▶ _Exercise instructions_
Exact copies of all the records are the expected output.

▶ _Exercise data_
---------------

(** The [config] object of the options: [options.injectManifest] under the
    [injectManifest] strategy, [options.workbox] otherwise. *)
Definition activeConfig {E U R} (options : PwaOptions E U R)
    : option (GlobConfig E U R) :=
  if bool_decide (strategies options = Some "injectManifest")
  then injectManifest options else workbox options.

Section Configure.

Context {E U R : Type}.

(** [path.resolve] and [new RegExp(source)], which throws on a source that
    is no regular expression. *)
Variable pathResolve : string -> string -> string.
Variable newRegExp : string -> Completion E R.

(** Lines 57-61: the directory of the built assets, without its leading
    slash and with a trailing one. *)
Definition buildAssetsDirOf (appDir : option string) : string :=
  let buildAssetsDir := default "_app/" appDir in
  let buildAssetsDir :=
    if bool_decide (charAt buildAssetsDir 0 = Some "/"%char)
    then slice buildAssetsDir 1 None else buildAssetsDir in
  if bool_decide (charAt buildAssetsDir (len buildAssetsDir - 1) = Some "/"%char)
  then buildAssetsDir else buildAssetsDir +:+ "/".

(** Truthiness of an optional boolean, and of an optional object. *)
Definition truthyBool (o : option bool) : bool := default false o.
Definition isSome {A} (o : option A) : bool :=
  match o with Some _ => true | None => false end.

(** Lines 24-25 *)
Definition setIncludeManifestIcons (options : PwaOptions E U R)
    : PwaOptions E U R :=
  if negb (isSome (includeManifestIcons options))
  then mkPwaOptions (Some false) (strategies options) (srcDir options)
         (filename options) (injectManifest options) (workbox options)
         (manifestFilename options) (pwaAssets options)
  else options.

(** Lines 33-50: the strategy branch.  It answers the options with the
    defaults of the strategy, and the [config] object, which is the
    [injectManifest] or the [workbox] object of those options. *)
Definition selectConfig (adapterFallback : option string) (base : string)
    (options : PwaOptions E U R) : PwaOptions E U R * GlobConfig E U R :=
  if bool_decide (strategies options = Some "injectManifest") then
    let srcDir' := if negb (truthy (srcDir options)) then Some "src"
                   else srcDir options in
    let filename' := if negb (truthy (filename options))
                     then Some "service-worker.js" else filename options in
    let config := default emptyConfig (injectManifest options) in
    (mkPwaOptions (includeManifestIcons options) (strategies options)
       srcDir' filename' (Some config) (workbox options)
       (manifestFilename options) (pwaAssets options),
     config)
  else
    let config := default emptyConfig (workbox options) in
    let config :=
      if negb (isSome (navigateFallback config))
      then mkGlobConfig (Some (Some (default base adapterFallback)))
             (globDirectory config) (modifyURLPrefix config)
             (globPatterns config) (globIgnores config)
             (dontCacheBustURLsMatching config) (manifestTransforms config)
      else config in
    (mkPwaOptions (includeManifestIcons options) (strategies options)
       (srcDir options) (filename options) (injectManifest options)
       (Some config) (manifestFilename options) (pwaAssets options),
     config).
Lemma _find_leaves_spec h r fuel : forall n,
  tree_inv h r -> reach h r n -> length (nodes h) <= fuel + n ->
  exists ls, _find_leaves fuel n h = inr (ls, h) /\
    forall x, x ∈ ls <-> reach h n x /\ children h x = [].
Proof.
  induction fuel as [|fuel IH]; intros n Hinv Hn Hfuel.
  - pose proof (reach_lt _ _ _ Hinv Hn). lia.
  - simpl. rewrite (bind_ok _ _ _ _ _ (node_bool_ok _ _ _ Hinv Hn)).
    destruct (children h n) as [|c0 cs] eqn:Hcs; simpl.
    + exists [n]. split; [done|]. intros x. rewrite list_elem_of_singleton. split.
      * intros ->. split; [apply reach_root|done].
      * intros [[->|(c & Hc & _)]%reach_inv_head _]; [done|].
        rewrite Hcs in Hc. by apply elem_of_nil in Hc.
    + rewrite (bind_ok _ _ _ _ _ (iter_ok _ _ _ Hinv Hn)). rewrite Hcs.
      destruct (for_fold_total
        (fun pre (acc : list ref) s => s = h /\
           forall x, x ∈ acc <-> exists c, c ∈ pre /\ reach h c x /\ children h x = [])
        (c0 :: cs)
        (fun leaves branch => bind (_find_leaves fuel branch)
                                (fun ls => ret (leaves ++ ls)))
        [] [] h) as (ls & h' & Hrun & -> & Hls).
      { split; [done|]. intros x. split.
        - by intros ?%elem_of_nil.
        - by intros (c & ?%elem_of_nil & _). }
      { intros pre c acc s [post Hpost] _ [-> Hacc]. simpl in Hpost.
        assert (Hc : c ∈ children h n).
        { rewrite Hcs, Hpost. apply elem_of_app. right. by left. }
        destruct (IH c) as (lc & Hlc & Hlcspec);
          [done|by eapply reach_child|destruct (inv_child _ _ Hinv n c Hn Hc); lia|].
        rewrite (bind_ok _ _ _ _ _ Hlc). eexists _, _. split; [done|].
        split; [done|]. intros x. rewrite elem_of_app, Hacc, Hlcspec. split.
        - intros [(c' & Hc' & Hx)|Hx].
          + exists c'. split; [apply elem_of_app; by left|done].
          + exists c. split; [apply elem_of_app; right; by apply list_elem_of_singleton|done].
        - intros (c' & [Hc'| ->%list_elem_of_singleton]%elem_of_app & Hx); [|by right].
          left. by exists c'. }
      exists ls. split; [done|]. intros x. rewrite Hls. simpl. split.
      * intros (c & Hc & Hx & Hleaf). split; [|done].
        eapply reach_trans; [|done]. eapply reach_child; [apply reach_root|].
        by rewrite Hcs.
      * intros [[->|(c & Hc & Hx)]%reach_inv_head Hleaf]; [congruence|].
        exists c. by rewrite <- Hcs.
Qed.
(** A run that never reaches the library. *)
Lemma resolve_object_absent_witness :
  entry_addresses demo_project 1%nat = [0x601000] ∧
  (∀ slides,
     resolve_object demo_project [0x400001; 0x400005] slides 1%nat =
     Raise (AmbiguousOrAbsentTrace 1%nat)) ∧
  (1%nat ∈ all_objects demo_project →
   ∃ e, __init__ demo_project [0x400001; 0x400005] = Raise e).
Proof.
  split; [reflexivity|].
  apply (resolve_object_absent demo_project [0x400001; 0x400005] 1%nat);
    [reflexivity|reflexivity|reflexivity|discriminate|].
  intros entry addr ->%list_elem_of_singleton Haddr.
  apply elem_of_cons in Haddr as [->|Haddr]; [by vm_compute|].
  apply list_elem_of_singleton in Haddr as ->. by vm_compute.
Defined.

Lemma init_without_search_witness :
  ∃ slides,
    __init__ demo_pinned demo_trace = Ok slides ∧
    (∀ obj, obj ∈ all_objects demo_pinned →
       String.prefix "cle##" (binary_basename demo_pinned obj) = false →
       Dict.get slides (Some obj) = Some 0) ∧
    (∀ key,
       (∀ obj, key = Some obj →
          obj ∉ all_objects demo_pinned ∨
          String.prefix "cle##" (binary_basename demo_pinned obj) = true) →
       Dict.get slides key = None).
Proof.
  apply (init_without_search demo_pinned demo_trace).
  intros obj Hin. change (obj ∈ [0; 1; 2; 3]%nat) in Hin.
  repeat (apply elem_of_cons in Hin as [->|Hin]; [by vm_compute; auto|]).
  by apply elem_of_nil in Hin.
Defined.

---------------

▶ _Exercise answer_
(** The [config] object of the options: [options.injectManifest] under the
    [injectManifest] strategy, [options.workbox] otherwise. *)
Definition activeConfig {E U R} (options : PwaOptions E U R)
    : option (GlobConfig E U R) :=
  if bool_decide (strategies options = Some "injectManifest")
  then injectManifest options else workbox options.

Section Configure.

Context {E U R : Type}.

(** [path.resolve] and [new RegExp(source)], which throws on a source that
    is no regular expression. *)
Variable pathResolve : string -> string -> string.
Variable newRegExp : string -> Completion E R.

(** Lines 57-61: the directory of the built assets, without its leading
    slash and with a trailing one. *)
Definition buildAssetsDirOf (appDir : option string) : string :=
  let buildAssetsDir := default "_app/" appDir in
  let buildAssetsDir :=
    if bool_decide (charAt buildAssetsDir 0 = Some "/"%char)
    then slice buildAssetsDir 1 None else buildAssetsDir in
  if bool_decide (charAt buildAssetsDir (len buildAssetsDir - 1) = Some "/"%char)
  then buildAssetsDir else buildAssetsDir +:+ "/".

(** Truthiness of an optional boolean, and of an optional object. *)
Definition truthyBool (o : option bool) : bool := default false o.
Definition isSome {A} (o : option A) : bool :=
  match o with Some _ => true | None => false end.

(** Lines 24-25 *)
Definition setIncludeManifestIcons (options : PwaOptions E U R)
    : PwaOptions E U R :=
  if negb (isSome (includeManifestIcons options))
  then mkPwaOptions (Some false) (strategies options) (srcDir options)
         (filename options) (injectManifest options) (workbox options)
         (manifestFilename options) (pwaAssets options)
  else options.

(** Lines 33-50: the strategy branch.  It answers the options with the
    defaults of the strategy, and the [config] object, which is the
    [injectManifest] or the [workbox] object of those options. *)
Definition selectConfig (adapterFallback : option string) (base : string)
    (options : PwaOptions E U R) : PwaOptions E U R * GlobConfig E U R :=
  if bool_decide (strategies options = Some "injectManifest") then
    let srcDir' := if negb (truthy (srcDir options)) then Some "src"
                   else srcDir options in
    let filename' := if negb (truthy (filename options))
                     then Some "service-worker.js" else filename options in
    let config := default emptyConfig (injectManifest options) in
    (mkPwaOptions (includeManifestIcons options) (strategies options)
       srcDir' filename' (Some config) (workbox options)
       (manifestFilename options) (pwaAssets options),
     config)
  else
    let config := default emptyConfig (workbox options) in
    let config :=
      if negb (isSome (navigateFallback config))
      then mkGlobConfig (Some (Some (default base adapterFallback)))
             (globDirectory config) (modifyURLPrefix config)
             (globPatterns config) (globIgnores config)
             (dontCacheBustURLsMatching config) (manifestTransforms config)
      else config in
    (mkPwaOptions (includeManifestIcons options) (strategies options)
       (srcDir options) (filename options) (injectManifest options)
       (Some config) (manifestFilename options) (pwaAssets options),
     config).
Lemma _find_leaves_spec h r fuel : forall n,
  tree_inv h r -> reach h r n -> length (nodes h) <= fuel + n ->
  exists ls, _find_leaves fuel n h = inr (ls, h) /\
    forall x, x ∈ ls <-> reach h n x /\ children h x = [].
Proof.
  induction fuel as [|fuel IH]; intros n Hinv Hn Hfuel.
  - pose proof (reach_lt _ _ _ Hinv Hn). lia.
  - simpl. rewrite (bind_ok _ _ _ _ _ (node_bool_ok _ _ _ Hinv Hn)).
    destruct (children h n) as [|c0 cs] eqn:Hcs; simpl.
    + exists [n]. split; [done|]. intros x. rewrite list_elem_of_singleton. split.
      * intros ->. split; [apply reach_root|done].
      * intros [[->|(c & Hc & _)]%reach_inv_head _]; [done|].
        rewrite Hcs in Hc. by apply elem_of_nil in Hc.
    + rewrite (bind_ok _ _ _ _ _ (iter_ok _ _ _ Hinv Hn)). rewrite Hcs.
      destruct (for_fold_total
        (fun pre (acc : list ref) s => s = h /\
           forall x, x ∈ acc <-> exists c, c ∈ pre /\ reach h c x /\ children h x = [])
        (c0 :: cs)
        (fun leaves branch => bind (_find_leaves fuel branch)
                                (fun ls => ret (leaves ++ ls)))
        [] [] h) as (ls & h' & Hrun & -> & Hls).
      { split; [done|]. intros x. split.
        - by intros ?%elem_of_nil.
        - by intros (c & ?%elem_of_nil & _). }
      { intros pre c acc s [post Hpost] _ [-> Hacc]. simpl in Hpost.
        assert (Hc : c ∈ children h n).
        { rewrite Hcs, Hpost. apply elem_of_app. right. by left. }
        destruct (IH c) as (lc & Hlc & Hlcspec);
          [done|by eapply reach_child|destruct (inv_child _ _ Hinv n c Hn Hc); lia|].
        rewrite (bind_ok _ _ _ _ _ Hlc). eexists _, _. split; [done|].
        split; [done|]. intros x. rewrite elem_of_app, Hacc, Hlcspec. split.
        - intros [(c' & Hc' & Hx)|Hx].
          + exists c'. split; [apply elem_of_app; by left|done].
          + exists c. split; [apply elem_of_app; right; by apply list_elem_of_singleton|done].
        - intros (c' & [Hc'| ->%list_elem_of_singleton]%elem_of_app & Hx); [|by right].
          left. by exists c'. }
      exists ls. split; [done|]. intros x. rewrite Hls. simpl. split.
      * intros (c & Hc & Hx & Hleaf). split; [|done].
        eapply reach_trans; [|done]. eapply reach_child; [apply reach_root|].
        by rewrite Hcs.
      * intros [[->|(c & Hc & Hx)]%reach_inv_head Hleaf]; [congruence|].
        exists c. by rewrite <- Hcs.
Qed.
(** A run that never reaches the library. *)
Lemma resolve_object_absent_witness :
  entry_addresses demo_project 1%nat = [0x601000] ∧
  (∀ slides,
     resolve_object demo_project [0x400001; 0x400005] slides 1%nat =
     Raise (AmbiguousOrAbsentTrace 1%nat)) ∧
  (1%nat ∈ all_objects demo_project →
   ∃ e, __init__ demo_project [0x400001; 0x400005] = Raise e).
Proof.
  split; [reflexivity|].
  apply (resolve_object_absent demo_project [0x400001; 0x400005] 1%nat);
    [reflexivity|reflexivity|reflexivity|discriminate|].
  intros entry addr ->%list_elem_of_singleton Haddr.
  apply elem_of_cons in Haddr as [->|Haddr]; [by vm_compute|].
  apply list_elem_of_singleton in Haddr as ->. by vm_compute.
Defined.

Lemma init_without_search_witness :
  ∃ slides,
    __init__ demo_pinned demo_trace = Ok slides ∧
    (∀ obj, obj ∈ all_objects demo_pinned →
       String.prefix "cle##" (binary_basename demo_pinned obj) = false →
       Dict.get slides (Some obj) = Some 0) ∧
    (∀ key,
       (∀ obj, key = Some obj →
          obj ∉ all_objects demo_pinned ∨
          String.prefix "cle##" (binary_basename demo_pinned obj) = true) →
       Dict.get slides key = None).
Proof.
  apply (init_without_search demo_pinned demo_trace).
  intros obj Hin. change (obj ∈ [0; 1; 2; 3]%nat) in Hin.
  repeat (apply elem_of_cons in Hin as [->|Hin]; [by vm_compute; auto|]).
  by apply elem_of_nil in Hin.
Defined.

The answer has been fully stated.